Using of Liquid Fermentation of Avicennia marina Mangroves Leaves in Combination of Temperature on Seaweed Kappaphycus alvarezii in Controlled Media Samsu Adi Rahman, Frederik Dony Sangkia, Fitriani A. Larekeng
Universitas of Muhammadiyah Luwuk
Abstract
Abstract. The fermented liquid derived from mangrove leaves contains secondary metabolites in the form of lactic acid, bacteriocins, phytochemical compounds, and has primary metabolites in the form of macro and micro nutrients, as well as potential endophytic bacteria. This study aims to determine the performance of A. marina mangrove leaf ferment liquid combined with temperature on the growth and control of K. alvarezii ice-ice disease. The research method was that seaweed weighing 50-51g was soaked in fermented liquid for one hour, and cultured in a 33x23x19cm aquarium. Parameters evaluated morphology, histopathology, and growth of seaweed.

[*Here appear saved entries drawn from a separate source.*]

Lemma perform_grown max a s o ps :
  st_max_pages (data s) = Some max → addressable (memory s) → small s → perform a s = (o, ps) → grown max s (ended o) ps.
Proof.
  intros Hmax Ha Hs. destruct a as [level ptr len|ptr len v|ptr len|a str|n]; simpl.
  - unfold host_log. destruct (host_slice ptr len (memory s)) as [[b|]|]; simpl; intros; simplify_eq/=; same.
  - unfold host_metrics_set. destruct (host_slice ptr len (memory s)) as [[b|]|]; simpl; intros; simplify_eq/=; same.
  - unfold host_config_get. destruct (host_slice ptr len (memory s)) as [b|]; simpl; [|intros; simplify_eq/=; same].
    assert (grown max s s [-1]) as Hno by (unfold grown, addressable in *; simpl; split_and!; auto; lia).
    destruct (b ≫= _) as [v|] eqn:Ev; simpl; [|by intros; simplify_eq/=].
    apply bind_Some in Ev as (k & _ & Hv). pose proof (Hs _ _ Hv) as Hn. rewrite make_room_one by (done || lia). rewrite Hmax.
    destruct (grow _ 1 (memory s)) as [m|] eqn:E; [|by intros; simplify_eq/=].
    unfold addressable in Ha. apply grow_limit in E as (E1 & E2 & E3); [|lia|lia].
    destruct (place_spec v m) as (p & m' & -> & Hp & _); [done|unfold data_size, PAGE in *; lia|].
    intros; simplify_eq/=. unfold grown, served, addressable in *. simpl. rewrite Hp. split_and!; [done|done|lia|lia| |].
    + rewrite filter_cons. case_decide; simpl; lia.
    + lia.
  - destruct (_ && _); intros; simplify_eq/=; same.
  - intros; simplify_eq/=. rewrite Hmax. destruct (grow _ _ (memory s)) as [m|] eqn:E; simpl; [|same].
    unfold addressable in Ha. apply grow_limit in E as (E1 & E2 & E3); [|lia|lia].
    unfold grown. simpl. split_and!; [done|done|done|lia|lia].
Qed.
Lemma grown_keeps max s s' ps :
  st_max_pages (data s) = Some max → small s → grown max s s' ps →
  st_max_pages (data s') = Some max ∧ addressable (memory s') ∧ small s'.
Proof. unfold small. intros H1 H2 (-> & -> & H3 & _). done. Qed.
Lemma perform_all_grown max l : ∀ s o ps,
  st_max_pages (data s) = Some max → addressable (memory s) → small s → perform_all l s = (o, ps) → grown max s (ended o) ps.
Proof.
  induction l as [|[c a] l IH]; intros s o ps Hmax Ha Hs; simpl; [intros; simplify_eq/=; by apply grown_refl|].
  unfold burn. destruct (c <=? fuel s); [|intros; simplify_eq/=; same].
  destruct (perform a _) as [o1 ps1] eqn:E. apply (perform_grown max) in E; [|done..].
  assert (grown max s (ended o1) ps1) as H1 by exact E.
  destruct o1 as [s1|e s1|s1]; [|by intros; simplify_eq..].
  destruct (perform_all l s1) as [o2 ps2] eqn:E2. intros; simplify_eq.
  destruct (grown_keeps _ _ _ _ Hmax Hs H1) as (K1 & K2 & K3). eapply memory_grown_trans; [exact H1|by eapply IH].
Qed.
Lemma call_start_grown max c s o ps :
  st_max_pages (data s) = Some max → addressable (memory s) → small s → call_start c s = (o, ps) → grown max s (ended o) ps.
Proof.
  intros Hmax Ha Hs. unfold call_start. destruct (perform_all _ s) as [o1 ps1] eqn:E.
  apply (perform_all_grown max) in E; [|done..]. destruct o1 as [s1|e s1|s1]; [|by intros; simplify_eq..].
  intros; simplify_eq. unfold burn. by repeat case_match; simpl in *; simplify_eq/=.
Qed.
Lemma run_grown max c i r ps i' :
  st_max_pages (data (store i)) = Some max → addressable (memory (store i)) → small (store i) →
  run c i = (r, ps, i') → grown max (store i) (store i') ps.
Proof.
  intros Hmax Ha Hs. unfold run. destruct (poisoned i); [intros; simplify_eq/=; by apply grown_refl|].
  set (s := match fuel_limit _ with Some f => _ | None => _ end).
  assert (data s = data (store i) ∧ memory s = memory (store i)) as [D M] by (subst s; by case_match).
  destruct (has_start i); [|intros; simplify_eq/=; apply grown_same; congruence].
  destruct (call_start c s) as [o ps1] eqn:E. apply (call_start_grown max) in E; [|by rewrite D|by rewrite M|unfold small; by rewrite D].
  unfold grown in *. rewrite D, M in E. destruct o; intros; by simplify_eq/=.
Qed.
(** C23. The configuration is served a bounded number of times, as long as each of its
    values, with the four bytes of its length, is below a page.  An instance whose memory
    is limited to [max] pages (and has at most the 65536 of a 32-bit memory) never has
    more than [max], unless it began with more; and because each value that is served
    takes a page, over all its calls, whatever the module does, no more than [max] less
    the pages it began with are served. *)
Theorem config_served_bounded max cs i rs ps i' :
  st_max_pages (data (store i)) = Some max → addressable (memory (store i)) → small (store i) →
  run_all cs i = (rs, ps, i') →
  pages (memory (store i')) ≤ Z.max max (pages (memory (store i))) ∧
  Z.of_nat (length (served ps)) ≤ Z.max 0 (max - pages (memory (store i))).
Proof.
  intros Hmax Ha Hs. assert (∀ cs i rs ps i', st_max_pages (data (store i)) = Some max → addressable (memory (store i)) →
    small (store i) → run_all cs i = (rs, ps, i') → grown max (store i) (store i') ps) as H.
  { clear. induction cs as [|c cs IH]; intros i rs ps i' Hmax Ha Hs; simpl; [intros; simplify_eq; by apply grown_refl|].
    destruct (run c i) as [[r ps1] i1] eqn:E1, (run_all cs i1) as [[rs2 ps2] i2] eqn:E2. intros; simplify_eq.
    apply (run_grown max) in E1; [|done..]. destruct (grown_keeps _ _ _ _ Hmax Hs E1) as (K1 & K2 & K3).
    eapply memory_grown_trans; [exact E1|by eapply IH]. }
  intros E. apply H in E as (_ & _ & _ & H1 & H2); [lia|done..].
Qed.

The results of using fermented liquid at maintenance temperatures of 27˚-C and 30˚-C did not show bleaching, at 35˚-C they experienced bleaching in the second week. The seaweed tissue at 27˚-C and 30˚-C is still normal, at 35˚-C it is damaged and the weight of the seaweed decreases. The research results are very useful for seaweed farmers because they can increase growth and are able to control ice-ice disease caused by abiotic factors such as temperature.